Esto fue el colmo; así que me monté en el coche y me fui a un lugar tranquilo donde pudiera pensar en un plan para no pasarme toda la vida como si estuviera en la sala de espera de una estación: esperando a cocinar o escribir a máquina para J. R. Desayuno a las 8 a. m. Máquina a las 10. Almuerzo a la 1. Máquina a las 3:30. Cena a las 7:30, lo que no me deja tiempo entre medias para hacer siquiera un viaje a Miami, por no hablar de citarme con alguna de mis amigas. También la traducción está atrasada, porque no hay una hora al día en que pueda escribir a máquina sin molestar a J. R.5

1. Textos tomados de una entrevista realizada por El País el 25 de enero de 1998, a Adele Mailer, autora de La última fiesta (2000), en el que realiza un largo recorrido de su vida, desde su primer novio hasta la tormentosa relación que vivió como segunda esposa del escritor estadounidense Norman Kingsley Mailer, conocido como Norman Mailer.

2. Una entrada para el circo (2011), biografía escrita por Norris Church, última esposa de Norman Mailer.

3. Diarios de Pilar Serrano, esposa de José Donoso Yáñez.

4. Hermann Hesse hizo referencia de la enfermedad mental de su mujer en El lobo estepario: “Mi mujer, que padecía un trastorno mental, me echó de casa”, gime el protagonista, álter ego del autor quizá.
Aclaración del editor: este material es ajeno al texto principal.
Lemma next_producible_found_witness :
  exists r, get_next_producible_block_timestamp round_db [7; 40] = Ok r
    /\ match r with
       | Some t => mine (seqZ 1 101) [7; 40] t /\ t mod 10 = 0
           /\ first_candidate round_db <= t < first_candidate round_db + 1010
           /\ forall t', first_candidate round_db <= t' < t -> t' mod 10 = 0 -> ~ mine (seqZ 1 101) [7; 40] t'
       | None => forall id, id ∈ [7; 40] -> id ∉ seqZ 1 101
       end.
Proof.
  apply (next_producible_found round_db [7; 40] (seqZ 1 101)); [ vm_compute; reflexivity | reflexivity | | ];
    vm_compute; [ discriminate | reflexivity ].
Defined.

Example next_producible_7 : get_next_producible_block_timestamp round_db [7; 40] = Ok (Some 100050).
Proof. vm_compute. reflexivity. Qed.

(** The slot that starts at 100020 is the fourth of its round; the first
    account, in that place, signs with key 13. *)
Definition demo_header : block_header := {|
  bh_previous := 500013; bh_block_num := 501; bh_timestamp := 100020;
  bh_transaction_digest := 0; bh_next_secret_hash := 5; bh_previous_secret := 4 |}.

Example header_accepted :
  verify_header (set_active_delegates [2; 2; 2; 1] demo_db) 500013
    {| fb_header := demo_header; fb_delegate_signature := 13; fb_user_transactions := [] |} 13 = Ok tt
  /\ verify_header (set_active_delegates [2; 2; 1; 1] demo_db) 500013
    {| fb_header := demo_header; fb_delegate_signature := 23; fb_user_transactions := [] |} 23
    = Throw invalid_delegate_signee.
Proof. vm_compute. done. Qed.

Lemma delegate_paycheck_bounds_witness :
  delegate_paycheck 5000000 800000000000 3 = Ok {| issued_shares := 150000; collected_shares := 198412; destroyed_shares := 6415344 |}
  /\ 198412 + 6415344 = div64 800000000000 (14 * BLOCKS_PER_DAY).
Proof.
  assert (E : delegate_paycheck 5000000 800000000000 3
    = Ok {| issued_shares := 150000; collected_shares := 198412; destroyed_shares := 6415344 |}) by (vm_compute; reflexivity).
  split; [ exact E | ].
  apply (delegate_paycheck_bounds 5000000 800000000000 3 _ E); unfold_width; lia.
Defined.

(** Collected fees that pay something; the first account signs with key 13. *)
Definition pay_db : chain_database := store_asset_record (set_as_collected_fees 800000000000 base_asset) demo_db.
Definition demo_paid : pending_chain_state chain_database * paycheck :=
  ok_or (pending_empty pay_db, {| issued_shares := 0; collected_shares := 0; destroyed_shares := 0 |})
    (pay_delegate pay_db 13 (pending_empty pay_db)).
Definition paid_state : pending_chain_state chain_database := fst demo_paid.
Definition paid_check : paycheck := snd demo_paid.

Lemma pay_delegate_conserves_witness :
  wf paid_state /\ (forall a, total a paid_state ≡64 total a (pending_empty pay_db))
  /\ issued_shares paid_check + collected_shares paid_check = 396824
  /\ exists d r r', get_account_record_by_address pay_db (key_address 13) = Ok (Some d)
      /\ get_account_record (pending_empty pay_db) (ac_id d) = Some r /\ get_account_record paid_state (ac_id d) = Some r'
      /\ pay_balance_of r' = pay_balance_of r +! (issued_shares paid_check +! collected_shares paid_check).
Proof.
  destruct (pay_delegate_conserves pay_db 13 (pending_empty pay_db) paid_state paid_check) as (W & A & D).
  - vm_compute. reflexivity.
  - apply wf_check_wf. vm_compute. reflexivity.
  - split_and!; [ exact W | exact A | vm_compute; reflexivity | exact D ].
Defined.

(** Two notes in block 7, paid at the end of the first day. *)
Definition demo_note (owner sig : Z) : note_operation := {|
  nt_amount := mk_asset 500000 0; nt_owner_account_id := owner;
  nt_message := Some {| nm_type := public_type; nm_data := "note" |}; nt_message_signature := Some sig |}.
Definition demo_note_trx : signed_transaction :=
  {| tx_expiration := 5; tx_operations := [ op_note (demo_note 1 12); op_note (demo_note 2 22) ]; tx_signatures := [] |}.
Definition demo_get_block (n : Z) : result (list signed_transaction) :=
  Ok (if n =? 7 then [ demo_note_trx ] else []).
Definition demo_note_record (owner sig : Z) : note_record := {|
  no_account_id := owner; no_transaction_id := trx_id demo_note_trx; no_amount := mk_asset 500000 0;
  no_signer := Some sig; no_message := Some {| nm_type := public_type; nm_data := "note" |} |}.
Definition reward_state : pending_chain_state chain_database :=
  let p := store_operation_reward_record {| rw_id := note_op_type; rw_fees := {[ 0 := 14000 ]} |} (pending_empty demo_db) in
  store_note_record (demo_note_record 2 22) (store_note_record (demo_note_record 1 12) p).
Definition demo_rewards : pending_chain_state chain_database * list reward_transaction :=
  ok_or (reward_state, []) (pay_operation_rewards demo_db demo_get_block 8640 reward_state).
Definition rewarded_state : pending_chain_state chain_database := fst demo_rewards.
Definition reward_log : list reward_transaction := snd demo_rewards.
Después ella relató ante sus amistades lo que en realidad habría ocurrido y sus declaraciones fueron publicadas por la prensa.

5. Los diarios de Zenobia Camprubí, la esposa de Juan Ramón Jiménez, retratan una vida monótona, a la sombra y al servicio del poeta: ella escribe lo que él le dicta, se ocupa de cocinar, de médicos y dentistas, de hacer y deshacer maletas y de soportar al “genio neurasténico”.